Beginning with the line that holds "end; norm_offsets);" in the data below, give again every line through the one that holds "(** Loads, as", exactly as written.

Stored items

###

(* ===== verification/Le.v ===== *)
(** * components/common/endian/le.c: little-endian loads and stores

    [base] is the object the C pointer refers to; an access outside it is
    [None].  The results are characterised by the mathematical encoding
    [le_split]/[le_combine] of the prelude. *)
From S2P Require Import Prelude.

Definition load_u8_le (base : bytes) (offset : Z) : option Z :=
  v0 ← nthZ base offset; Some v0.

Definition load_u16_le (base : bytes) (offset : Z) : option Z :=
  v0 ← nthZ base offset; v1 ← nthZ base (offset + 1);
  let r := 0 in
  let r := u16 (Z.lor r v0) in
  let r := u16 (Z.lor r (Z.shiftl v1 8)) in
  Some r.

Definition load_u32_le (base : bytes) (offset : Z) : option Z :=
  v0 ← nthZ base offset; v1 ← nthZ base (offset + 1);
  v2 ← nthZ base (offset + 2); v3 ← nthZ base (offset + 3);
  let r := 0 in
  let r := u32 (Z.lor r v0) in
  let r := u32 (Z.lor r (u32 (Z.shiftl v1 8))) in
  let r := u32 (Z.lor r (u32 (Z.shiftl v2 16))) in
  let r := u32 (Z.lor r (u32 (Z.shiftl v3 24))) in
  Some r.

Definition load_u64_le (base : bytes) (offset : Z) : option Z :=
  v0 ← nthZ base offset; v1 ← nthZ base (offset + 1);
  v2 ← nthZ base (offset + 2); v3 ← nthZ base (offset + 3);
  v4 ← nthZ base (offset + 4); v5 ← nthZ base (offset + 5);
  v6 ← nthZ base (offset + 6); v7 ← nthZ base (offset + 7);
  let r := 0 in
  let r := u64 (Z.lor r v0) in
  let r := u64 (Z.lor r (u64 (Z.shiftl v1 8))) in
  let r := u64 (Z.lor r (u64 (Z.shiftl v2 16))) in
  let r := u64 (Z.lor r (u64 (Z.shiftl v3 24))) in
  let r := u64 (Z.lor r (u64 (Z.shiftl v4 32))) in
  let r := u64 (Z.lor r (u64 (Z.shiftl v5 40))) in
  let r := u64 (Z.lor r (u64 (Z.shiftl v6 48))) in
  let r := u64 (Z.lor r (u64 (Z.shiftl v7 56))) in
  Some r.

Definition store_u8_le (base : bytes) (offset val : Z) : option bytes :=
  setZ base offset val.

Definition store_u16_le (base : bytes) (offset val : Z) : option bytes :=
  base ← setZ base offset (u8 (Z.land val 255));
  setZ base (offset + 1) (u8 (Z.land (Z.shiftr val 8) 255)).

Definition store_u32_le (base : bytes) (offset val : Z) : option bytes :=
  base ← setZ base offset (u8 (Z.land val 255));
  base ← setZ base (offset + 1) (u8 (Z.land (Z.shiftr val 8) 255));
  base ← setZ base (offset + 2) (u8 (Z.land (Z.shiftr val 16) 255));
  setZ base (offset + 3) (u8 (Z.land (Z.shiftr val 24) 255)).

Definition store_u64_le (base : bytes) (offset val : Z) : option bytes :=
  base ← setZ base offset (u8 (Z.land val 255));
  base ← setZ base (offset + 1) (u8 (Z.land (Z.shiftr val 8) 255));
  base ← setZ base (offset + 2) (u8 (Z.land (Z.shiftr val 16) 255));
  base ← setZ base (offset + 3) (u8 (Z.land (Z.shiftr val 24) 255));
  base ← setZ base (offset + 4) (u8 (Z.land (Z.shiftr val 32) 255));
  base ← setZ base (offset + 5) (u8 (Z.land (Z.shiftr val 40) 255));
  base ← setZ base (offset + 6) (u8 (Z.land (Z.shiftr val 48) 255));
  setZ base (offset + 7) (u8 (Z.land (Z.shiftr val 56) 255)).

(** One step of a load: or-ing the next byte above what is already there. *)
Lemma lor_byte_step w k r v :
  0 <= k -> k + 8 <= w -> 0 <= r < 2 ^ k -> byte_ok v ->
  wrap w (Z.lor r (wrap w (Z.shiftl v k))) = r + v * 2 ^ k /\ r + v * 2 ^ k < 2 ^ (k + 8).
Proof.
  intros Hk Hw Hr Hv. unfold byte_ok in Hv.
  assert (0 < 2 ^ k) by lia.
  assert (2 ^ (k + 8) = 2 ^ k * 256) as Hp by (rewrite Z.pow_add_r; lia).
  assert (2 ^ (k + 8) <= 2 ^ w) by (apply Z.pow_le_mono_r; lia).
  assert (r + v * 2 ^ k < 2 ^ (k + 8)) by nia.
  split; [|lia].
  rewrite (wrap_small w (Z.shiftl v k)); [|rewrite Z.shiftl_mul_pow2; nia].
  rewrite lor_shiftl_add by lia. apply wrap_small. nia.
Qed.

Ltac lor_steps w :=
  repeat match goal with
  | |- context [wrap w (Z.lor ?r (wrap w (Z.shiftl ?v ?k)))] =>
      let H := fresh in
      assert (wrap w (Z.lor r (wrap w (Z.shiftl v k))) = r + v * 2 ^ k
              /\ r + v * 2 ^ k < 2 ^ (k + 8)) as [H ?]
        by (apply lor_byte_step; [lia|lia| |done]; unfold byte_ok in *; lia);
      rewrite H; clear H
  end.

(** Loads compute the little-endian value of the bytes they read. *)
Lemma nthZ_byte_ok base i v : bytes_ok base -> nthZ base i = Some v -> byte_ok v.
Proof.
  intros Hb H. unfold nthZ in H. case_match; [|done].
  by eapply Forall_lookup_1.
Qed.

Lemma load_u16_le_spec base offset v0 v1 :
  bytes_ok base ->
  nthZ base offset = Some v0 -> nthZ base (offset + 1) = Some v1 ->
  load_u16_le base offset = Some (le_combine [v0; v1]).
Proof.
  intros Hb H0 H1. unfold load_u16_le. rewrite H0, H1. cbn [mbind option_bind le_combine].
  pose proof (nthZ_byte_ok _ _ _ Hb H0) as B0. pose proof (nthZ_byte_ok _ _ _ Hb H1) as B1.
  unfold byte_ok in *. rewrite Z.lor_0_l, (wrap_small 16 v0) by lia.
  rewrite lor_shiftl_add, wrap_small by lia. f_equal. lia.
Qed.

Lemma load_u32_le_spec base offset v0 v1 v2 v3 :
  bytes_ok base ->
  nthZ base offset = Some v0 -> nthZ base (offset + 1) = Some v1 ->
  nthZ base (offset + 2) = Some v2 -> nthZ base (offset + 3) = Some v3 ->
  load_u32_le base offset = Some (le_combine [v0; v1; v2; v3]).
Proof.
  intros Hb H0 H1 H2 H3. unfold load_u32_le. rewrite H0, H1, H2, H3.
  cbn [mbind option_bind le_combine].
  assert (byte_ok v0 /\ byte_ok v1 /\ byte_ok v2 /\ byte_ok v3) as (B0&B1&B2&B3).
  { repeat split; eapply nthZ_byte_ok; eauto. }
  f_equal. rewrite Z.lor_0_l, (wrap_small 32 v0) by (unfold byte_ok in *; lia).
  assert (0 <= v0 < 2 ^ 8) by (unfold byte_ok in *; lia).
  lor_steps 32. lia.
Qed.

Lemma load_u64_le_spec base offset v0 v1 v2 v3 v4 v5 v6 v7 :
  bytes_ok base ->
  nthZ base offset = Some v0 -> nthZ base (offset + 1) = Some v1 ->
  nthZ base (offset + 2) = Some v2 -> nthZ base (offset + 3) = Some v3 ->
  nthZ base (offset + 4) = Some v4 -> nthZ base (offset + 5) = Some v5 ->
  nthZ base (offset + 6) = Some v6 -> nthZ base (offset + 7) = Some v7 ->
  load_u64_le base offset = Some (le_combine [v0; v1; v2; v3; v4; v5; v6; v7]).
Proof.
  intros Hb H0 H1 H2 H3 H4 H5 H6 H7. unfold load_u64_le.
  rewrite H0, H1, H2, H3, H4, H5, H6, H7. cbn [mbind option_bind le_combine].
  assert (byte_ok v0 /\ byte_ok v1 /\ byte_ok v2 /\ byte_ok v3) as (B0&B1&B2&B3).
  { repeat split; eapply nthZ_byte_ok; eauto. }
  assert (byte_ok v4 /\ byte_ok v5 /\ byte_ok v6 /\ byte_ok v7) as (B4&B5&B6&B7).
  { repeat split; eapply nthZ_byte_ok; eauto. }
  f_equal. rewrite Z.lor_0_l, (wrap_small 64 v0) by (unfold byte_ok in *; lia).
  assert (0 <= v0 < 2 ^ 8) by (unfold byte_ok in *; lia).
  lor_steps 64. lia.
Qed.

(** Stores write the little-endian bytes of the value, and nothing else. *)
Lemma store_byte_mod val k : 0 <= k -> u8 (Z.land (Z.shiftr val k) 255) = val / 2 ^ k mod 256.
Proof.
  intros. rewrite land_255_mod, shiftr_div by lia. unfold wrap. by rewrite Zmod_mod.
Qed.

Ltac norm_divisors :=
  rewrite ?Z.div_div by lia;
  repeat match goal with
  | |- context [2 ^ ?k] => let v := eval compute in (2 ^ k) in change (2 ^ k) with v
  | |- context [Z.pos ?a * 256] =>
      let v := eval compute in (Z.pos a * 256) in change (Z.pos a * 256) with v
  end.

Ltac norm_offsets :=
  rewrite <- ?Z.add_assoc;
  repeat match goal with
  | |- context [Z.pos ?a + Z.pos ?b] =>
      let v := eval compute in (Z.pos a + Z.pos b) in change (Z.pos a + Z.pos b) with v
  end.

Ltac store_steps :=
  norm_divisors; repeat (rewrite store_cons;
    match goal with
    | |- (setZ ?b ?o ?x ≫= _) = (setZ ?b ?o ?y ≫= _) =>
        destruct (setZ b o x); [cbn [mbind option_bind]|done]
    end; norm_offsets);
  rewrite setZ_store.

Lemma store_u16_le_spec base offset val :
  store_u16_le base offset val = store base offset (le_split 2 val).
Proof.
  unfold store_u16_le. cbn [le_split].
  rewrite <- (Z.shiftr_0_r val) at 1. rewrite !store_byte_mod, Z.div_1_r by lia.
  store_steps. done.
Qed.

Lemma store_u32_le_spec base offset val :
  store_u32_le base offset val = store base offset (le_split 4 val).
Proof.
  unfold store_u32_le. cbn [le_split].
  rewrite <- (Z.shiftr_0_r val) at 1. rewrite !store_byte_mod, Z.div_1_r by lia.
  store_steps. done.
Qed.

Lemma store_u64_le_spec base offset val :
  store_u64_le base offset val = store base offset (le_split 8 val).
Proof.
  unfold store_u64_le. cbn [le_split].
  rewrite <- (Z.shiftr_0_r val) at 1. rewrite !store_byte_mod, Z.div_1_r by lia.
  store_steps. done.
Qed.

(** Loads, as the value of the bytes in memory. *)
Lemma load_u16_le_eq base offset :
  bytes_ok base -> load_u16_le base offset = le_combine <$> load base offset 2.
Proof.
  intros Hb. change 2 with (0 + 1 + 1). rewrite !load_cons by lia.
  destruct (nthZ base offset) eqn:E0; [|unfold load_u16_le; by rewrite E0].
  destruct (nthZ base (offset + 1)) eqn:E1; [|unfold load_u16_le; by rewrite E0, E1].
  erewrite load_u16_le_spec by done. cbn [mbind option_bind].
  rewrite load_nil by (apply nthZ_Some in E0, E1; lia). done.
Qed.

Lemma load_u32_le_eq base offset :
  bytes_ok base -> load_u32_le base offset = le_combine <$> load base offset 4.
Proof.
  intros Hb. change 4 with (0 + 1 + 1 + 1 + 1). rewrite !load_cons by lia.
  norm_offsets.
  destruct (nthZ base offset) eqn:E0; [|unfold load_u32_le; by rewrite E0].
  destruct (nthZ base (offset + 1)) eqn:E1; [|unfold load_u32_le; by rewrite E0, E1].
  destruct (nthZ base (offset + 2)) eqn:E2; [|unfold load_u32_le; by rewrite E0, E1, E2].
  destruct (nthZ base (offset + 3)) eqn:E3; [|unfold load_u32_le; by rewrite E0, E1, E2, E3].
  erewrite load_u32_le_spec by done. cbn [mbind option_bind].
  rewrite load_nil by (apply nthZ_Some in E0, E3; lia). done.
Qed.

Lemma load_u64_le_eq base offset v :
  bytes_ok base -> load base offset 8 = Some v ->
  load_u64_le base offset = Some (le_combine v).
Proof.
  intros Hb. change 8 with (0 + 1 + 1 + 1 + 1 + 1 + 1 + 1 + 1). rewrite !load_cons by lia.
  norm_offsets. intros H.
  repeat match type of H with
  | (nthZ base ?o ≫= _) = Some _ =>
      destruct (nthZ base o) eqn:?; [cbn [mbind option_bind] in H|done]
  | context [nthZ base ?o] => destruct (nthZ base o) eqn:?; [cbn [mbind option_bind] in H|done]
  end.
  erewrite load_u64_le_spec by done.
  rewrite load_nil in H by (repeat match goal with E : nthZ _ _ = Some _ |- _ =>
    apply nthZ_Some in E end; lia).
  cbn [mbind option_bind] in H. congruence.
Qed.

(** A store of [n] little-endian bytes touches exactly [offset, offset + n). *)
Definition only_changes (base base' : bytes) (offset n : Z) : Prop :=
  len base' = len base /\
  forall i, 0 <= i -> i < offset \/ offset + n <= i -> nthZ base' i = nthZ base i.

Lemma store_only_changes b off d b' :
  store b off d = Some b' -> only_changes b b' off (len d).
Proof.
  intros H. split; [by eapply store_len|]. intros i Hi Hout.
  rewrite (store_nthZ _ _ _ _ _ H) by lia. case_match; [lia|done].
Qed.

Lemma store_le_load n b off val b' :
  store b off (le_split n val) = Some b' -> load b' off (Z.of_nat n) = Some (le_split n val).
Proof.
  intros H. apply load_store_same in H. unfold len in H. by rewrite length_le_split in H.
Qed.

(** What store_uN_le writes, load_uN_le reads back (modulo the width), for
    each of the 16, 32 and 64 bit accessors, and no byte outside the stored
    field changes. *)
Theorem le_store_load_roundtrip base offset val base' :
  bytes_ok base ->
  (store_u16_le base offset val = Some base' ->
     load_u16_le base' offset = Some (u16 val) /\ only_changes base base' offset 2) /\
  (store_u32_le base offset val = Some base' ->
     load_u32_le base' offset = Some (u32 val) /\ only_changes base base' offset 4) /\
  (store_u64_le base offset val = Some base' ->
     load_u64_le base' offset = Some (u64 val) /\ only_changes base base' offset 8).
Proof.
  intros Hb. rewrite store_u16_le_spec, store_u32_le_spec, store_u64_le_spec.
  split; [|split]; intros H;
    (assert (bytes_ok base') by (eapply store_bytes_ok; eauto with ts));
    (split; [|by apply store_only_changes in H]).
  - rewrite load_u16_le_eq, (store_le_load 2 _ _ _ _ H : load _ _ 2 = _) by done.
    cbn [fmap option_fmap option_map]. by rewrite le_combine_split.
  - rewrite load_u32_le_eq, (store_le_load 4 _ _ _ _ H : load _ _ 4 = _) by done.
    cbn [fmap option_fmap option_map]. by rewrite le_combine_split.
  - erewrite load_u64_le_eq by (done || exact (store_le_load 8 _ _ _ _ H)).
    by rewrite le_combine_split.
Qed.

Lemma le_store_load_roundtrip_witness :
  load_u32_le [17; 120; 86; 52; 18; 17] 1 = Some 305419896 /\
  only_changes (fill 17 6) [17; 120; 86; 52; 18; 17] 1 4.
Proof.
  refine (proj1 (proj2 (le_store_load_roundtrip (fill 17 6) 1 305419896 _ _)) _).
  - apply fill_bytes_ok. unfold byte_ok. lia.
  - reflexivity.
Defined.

###

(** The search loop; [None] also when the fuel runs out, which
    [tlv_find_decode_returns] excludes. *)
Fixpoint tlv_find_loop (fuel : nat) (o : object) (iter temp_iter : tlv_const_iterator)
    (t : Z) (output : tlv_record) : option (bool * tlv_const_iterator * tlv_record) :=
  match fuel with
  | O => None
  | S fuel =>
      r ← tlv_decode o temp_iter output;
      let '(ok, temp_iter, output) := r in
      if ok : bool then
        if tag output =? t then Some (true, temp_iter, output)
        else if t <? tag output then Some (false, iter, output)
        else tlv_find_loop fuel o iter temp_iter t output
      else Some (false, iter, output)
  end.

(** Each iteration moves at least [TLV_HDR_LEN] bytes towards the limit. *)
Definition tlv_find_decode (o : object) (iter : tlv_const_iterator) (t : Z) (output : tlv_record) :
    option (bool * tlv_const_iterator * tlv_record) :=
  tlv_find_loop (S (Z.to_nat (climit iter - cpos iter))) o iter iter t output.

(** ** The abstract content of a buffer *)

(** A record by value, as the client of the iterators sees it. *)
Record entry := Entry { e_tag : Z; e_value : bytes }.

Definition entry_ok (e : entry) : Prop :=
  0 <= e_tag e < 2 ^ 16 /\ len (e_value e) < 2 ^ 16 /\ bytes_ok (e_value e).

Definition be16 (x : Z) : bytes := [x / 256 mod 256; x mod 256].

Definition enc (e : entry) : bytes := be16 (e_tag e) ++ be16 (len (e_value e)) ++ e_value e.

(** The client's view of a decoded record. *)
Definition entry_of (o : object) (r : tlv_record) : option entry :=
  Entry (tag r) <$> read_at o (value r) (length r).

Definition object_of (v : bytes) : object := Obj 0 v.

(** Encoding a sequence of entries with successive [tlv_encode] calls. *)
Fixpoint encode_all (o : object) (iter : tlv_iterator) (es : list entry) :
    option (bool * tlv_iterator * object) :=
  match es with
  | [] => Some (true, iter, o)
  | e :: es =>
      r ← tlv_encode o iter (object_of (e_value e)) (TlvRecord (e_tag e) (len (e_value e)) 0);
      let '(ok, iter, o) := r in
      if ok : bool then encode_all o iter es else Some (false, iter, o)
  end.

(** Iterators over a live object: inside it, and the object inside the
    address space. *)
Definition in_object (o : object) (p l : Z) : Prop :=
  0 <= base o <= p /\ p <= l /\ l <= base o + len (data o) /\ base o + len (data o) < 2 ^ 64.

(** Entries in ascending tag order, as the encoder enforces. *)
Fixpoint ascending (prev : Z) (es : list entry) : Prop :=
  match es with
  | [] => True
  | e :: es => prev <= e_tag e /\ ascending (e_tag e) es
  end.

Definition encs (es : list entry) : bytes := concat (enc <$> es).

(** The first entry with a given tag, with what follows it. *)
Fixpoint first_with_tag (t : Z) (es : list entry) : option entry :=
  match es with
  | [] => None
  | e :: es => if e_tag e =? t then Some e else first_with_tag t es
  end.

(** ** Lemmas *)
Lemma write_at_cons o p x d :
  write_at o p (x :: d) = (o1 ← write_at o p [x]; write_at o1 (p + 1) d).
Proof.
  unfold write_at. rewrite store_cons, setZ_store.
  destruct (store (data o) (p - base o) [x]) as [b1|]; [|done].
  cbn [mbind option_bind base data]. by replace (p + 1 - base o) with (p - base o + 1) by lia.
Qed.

###

## Answer section
    end; norm_offsets);
  rewrite setZ_store.

Lemma store_u16_le_spec base offset val :
  store_u16_le base offset val = store base offset (le_split 2 val).
Proof.
  unfold store_u16_le. cbn [le_split].
  rewrite <- (Z.shiftr_0_r val) at 1. rewrite !store_byte_mod, Z.div_1_r by lia.
  store_steps. done.
Qed.

Lemma store_u32_le_spec base offset val :
  store_u32_le base offset val = store base offset (le_split 4 val).
Proof.
  unfold store_u32_le. cbn [le_split].
  rewrite <- (Z.shiftr_0_r val) at 1. rewrite !store_byte_mod, Z.div_1_r by lia.
  store_steps. done.
Qed.

Lemma store_u64_le_spec base offset val :
  store_u64_le base offset val = store base offset (le_split 8 val).
Proof.
  unfold store_u64_le. cbn [le_split].
  rewrite <- (Z.shiftr_0_r val) at 1. rewrite !store_byte_mod, Z.div_1_r by lia.
  store_steps. done.
Qed.

(** Loads, as the value of the bytes in memory. *)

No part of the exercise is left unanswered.